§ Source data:
▶

(** ** What an answer depends on *)

(** X12.  What [getAllNotes], [getNoteById], [updateNote] and [deleteNote]
    answer to a user is decided by that user's own notes.  On two stores
    that hold the same notes of [uid], whatever else they hold (other users,
    notes of other owners, other traces): [getNoteById], [updateNote] and
    [deleteNote] give the same answer, and the notes of [uid] after the
    update and after the delete are again the same; [getAllNotes] answers
    200 on both with lists that hold the same notes, each sorted newest
    first, and that are the same list when no two notes of [uid] were
    created at the same time. *)
Theorem answers_depend_on_own_notes `{Q : mongoose.impl}
    env uid id title content w1 w2 :
  own_notes uid w1 = own_notes uid w2 →
  (∃ l1 l2,
     (getAllNotes uid w1).1 = {| status := 200; body := NotesBody l1 |}
     ∧ (getAllNotes uid w2).1 = {| status := 200; body := NotesBody l2 |}
     ∧ l1 ≡ₚ l2
     ∧ StronglySorted Note.newest_first l1
     ∧ StronglySorted Note.newest_first l2
     ∧ ((∀ i j d e, own_notes uid w1 !! i = Some d →
           own_notes uid w1 !! j = Some e →
           noteSchema.createdAt d = noteSchema.createdAt e → i = j) →
        l1 = l2))
  ∧ (getNoteById uid id w1).1 = (getNoteById uid id w2).1
  ∧ (updateNote env uid id title content w1).1
    = (updateNote env uid id title content w2).1
  ∧ (deleteNote uid id w1).1 = (deleteNote uid id w2).1
  ∧ own_notes uid (updateNote env uid id title content w1).2
    = own_notes uid (updateNote env uid id title content w2).2
  ∧ own_notes uid (deleteNote uid id w1).2
    = own_notes uid (deleteNote uid id w2).2.
Proof.
  intros Hown.
  assert (Hsel : ∀ i, Note.select i uid (notes w1)
                      = Note.select i uid (notes w2)).
  { intros i. by rewrite !select_own_notes, Hown. }
  split.
  { do 2 eexists. rewrite !getAllNotes_own_notes, Hown.
    split_and!; try done; apply StronglySorted_merge_sort; apply _. }
  rewrite !getNoteById_run, !updateNote_run, !deleteNote_run.
  destruct (castObjectId id) as [i|]; [|done]. rewrite Hsel.
  destruct (Note.select i uid (notes w2)) as [[j d]|] eqn:Hd.
  - apply select_inv in Hd as (_ & _ & Hu). cbn [snd] in Hu.
    destruct (SchemaString.castUpdate title) as [t|],
      (SchemaString.castUpdate content) as [c|];
      cbn [fst snd]; split_and!; try done;
      unfold own_notes in *; cbn [notes];
      rewrite ?(map_filter_insert_True (Note.owned_by uid) (notes w1)),
        ?(map_filter_insert_True (Note.owned_by uid) (notes w2)),
        ?(map_filter_delete (Note.owned_by uid) (notes w1)),
        ?(map_filter_delete (Note.owned_by uid) (notes w2)) by done;
      f_equal; exact Hown.
  - by destruct (SchemaString.castUpdate title) as [t|],
      (SchemaString.castUpdate content) as [c|].
Qed.
(** X12: the single-turn loop carries nothing over: when the client answers
    every prompt, each request is the prompt alone, as one user message,
    whatever was asked and answered before, and the loop prints a question
    line and an answer line per prompt. *)
Theorem single_turn_loop_all_success prompts answers more out :
  length answers = length prompts →
  replay (single_turn_loop (E:=E) prompts out) (map inr answers ++ more)
  = Some ((Ok tt, out ++ transcript prompts answers), more)
  ∧ requests (single_turn_loop (E:=E) prompts out) (map inr answers ++ more)
    = map (λ p, [HumanMessage p]) prompts.
Proof.
  revert answers out.
  induction prompts as [|p prompts IH]; intros [|text answers] out Hlen;
    try discriminate.
  - simpl. by rewrite app_nil_r.
  - injection Hlen as Hlen.
    destruct (IH answers ((out ++ [Q_line p]) ++ [A_line text]) Hlen)
      as [Hrep Hreq].
    cbn [map app single_turn_loop single_turn pbind replay requests transcript].
    rewrite Hrep, Hreq, <- !app_assoc. done.
Qed.

(** X13: when the client fails on a prompt, the single-turn loop ends there
    with that error, after the question line of that prompt, and sends no
    request for the prompts after it. *)
Theorem single_turn_loop_abort prompts p rest answers e more out :
  length answers = length prompts →
  replay (single_turn_loop (E:=E) (prompts ++ p :: rest) out)
    (map inr answers ++ inl e :: more)
  = Some ((Raise (ModelError e),
           out ++ transcript prompts answers ++ [Q_line p]), more)
  ∧ requests (single_turn_loop (E:=E) (prompts ++ p :: rest) out)
      (map inr answers ++ inl e :: more)
    = map (λ p, [HumanMessage p]) (prompts ++ [p]).
Proof.
  revert answers out.
  induction prompts as [|p0 prompts IH]; intros [|text answers] out Hlen;
    try discriminate.
  - done.
  - injection Hlen as Hlen.
    destruct (IH answers ((out ++ [Q_line p0]) ++ [A_line text]) Hlen)
      as [Hrep Hreq].
    cbn [map app single_turn_loop single_turn pbind replay requests transcript].
    cbn [map app] in Hreq.
    rewrite Hrep, Hreq, <- !app_assoc. done.
Qed.

End Loops.

(** * The structured prompt *)

Section StructuredPrompt.
Context {E : Type}.

Lemma list_ascii_of_string_append (s1 s2 : string) :
  String.list_ascii_of_string (String.append s1 s2)
  = String.list_ascii_of_string s1 ++ String.list_ascii_of_string s2.
Proof. induction s1 as [|c s1 IH]; simpl; [done | by rewrite IH]. Qed.

Lemma append_inj_r (s1 s2 t : string) :
  String.append s1 t = String.append s2 t → s1 = s2.
Proof.
  intros Heq. apply (f_equal String.list_ascii_of_string) in Heq.
  rewrite !list_ascii_of_string_append in Heq.
  apply app_inv_tail in Heq.
  rewrite <- (String.string_of_list_ascii_of_string s1).
  rewrite <- (String.string_of_list_ascii_of_string s2).
  by rewrite Heq.
Qed.

(** X14: the structured chain sends one user message, and two topics that give
    the same request are the same topic: the text around the topic never
    hides a difference. *)
Theorem structured_chain_inj (topic1 topic2 : string)
    (answers : list (E + string)) :
  requests (structured_chain (E:=E) topic1) answers
  = requests (structured_chain (E:=E) topic2) answers →
  topic1 = topic2
  ∧ requests (structured_chain (E:=E) topic1) answers
    = [[HumanMessage (structured_prompt topic1)]].
Proof.
  intros Heq. split; [| by destruct answers].
  assert (structured_prompt topic1 = structured_prompt topic2) as Hp
    by (destruct answers; simpl in Heq; congruence).
  unfold structured_prompt in Hp.
  apply (inj (String.append _)) in Hp. by apply append_inj_r in Hp.
Qed.

End StructuredPrompt.

(** * Replaying and running *)

(** Replaying a list of answers is running against the scripted client. *)
Lemma run_scripted_replay {A} (p : Prog client_error A) answers a rest :
  replay p answers = Some (a, rest) → run scripted p answers = (a, rest).
Proof.
  revert answers. induction p as [x|request k IH]; intros answers; simpl.
  - by intros [= <- <-].
  - destruct answers as [|ans answers]; [done |]. apply IH.
Qed.

(** * The further theorems at concrete inputs *)

Lemma get_by_session_id_frame_witness :
  wf turn1
  ∧ ∃ a σ',
      get_by_session_id (E:=client_error) "bar" turn1 = (Ok a, σ')
      ∧ (∀ s', history s' σ' = history s' turn1)
      ∧ store turn1 ⊆ store σ'
      ∧ heap turn1 ⊆ heap σ'
      ∧ dom (store σ') = {["bar"]} ∪ dom (store turn1).
Proof.
  split; [apply wf_turn1 |].
  apply (get_by_session_id_frame (E:=client_error) "bar" turn1 wf_turn1).
Defined.
(** ** What SQLite returns for the date of a row *)

Lemma digit_cases (n : Z) :
  digit n ∈ ["0"; "1"; "2"; "3"; "4"; "5"; "6"; "7"; "8"; "9"]%char.
Proof.
  unfold digit. pose proof (Z.mod_pos_bound n 10 ltac:(lia)) as Hk.
  set (k := n mod 10) in *.
  assert (k = 0 ∨ k = 1 ∨ k = 2 ∨ k = 3 ∨ k = 4 ∨ k = 5 ∨ k = 6 ∨ k = 7
          ∨ k = 8 ∨ k = 9) as Hcases by lia.
  clearbody k. clear Hk.
  repeat (destruct Hcases as [-> | Hcases]; [cbn; set_solver|]).
  subst k. cbn. set_solver.
Qed.

Lemma is_digit_digit n : Sqlite.is_digit (digit n) = true.
Proof.
  pose proof (digit_cases n) as H.
  repeat (apply elem_of_cons in H as [-> | H]; [done|]).
  by apply elem_of_nil in H.
Qed.

Lemma digit_value_digit n : Sqlite.digit_value (digit n) = n mod 10.
Proof.
  unfold digit. pose proof (Z.mod_pos_bound n 10 ltac:(lia)) as Hk.
  set (k := n mod 10) in *.
  assert (k = 0 ∨ k = 1 ∨ k = 2 ∨ k = 3 ∨ k = 4 ∨ k = 5 ∨ k = 6 ∨ k = 7
          ∨ k = 8 ∨ k = 9) as Hcases by lia.
  clearbody k.
  repeat (destruct Hcases as [-> | Hcases]; [done|]).
  by subst k.
Qed.

Lemma expect_dash_digit n z : Sqlite.expect "-"%char (String (digit n) z) = None.
Proof.
  pose proof (digit_cases n) as H. unfold Sqlite.expect.
  repeat (apply elem_of_cons in H as [-> | H]; [done|]).
  by apply elem_of_nil in H.
Qed.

◀

§ Task directions: Nothing but the lines from the top of the entries above through the line with "first, and that" should be set down, each exactly as written.

§ Answer space:
(** ** What an answer depends on *)

(** X12.  What [getAllNotes], [getNoteById], [updateNote] and [deleteNote]
    answer to a user is decided by that user's own notes.  On two stores
    that hold the same notes of [uid], whatever else they hold (other users,
    notes of other owners, other traces): [getNoteById], [updateNote] and
    [deleteNote] give the same answer, and the notes of [uid] after the
    update and after the delete are again the same; [getAllNotes] answers
    200 on both with lists that hold the same notes, each sorted newest
    first, and that are the same list when no two notes of [uid] were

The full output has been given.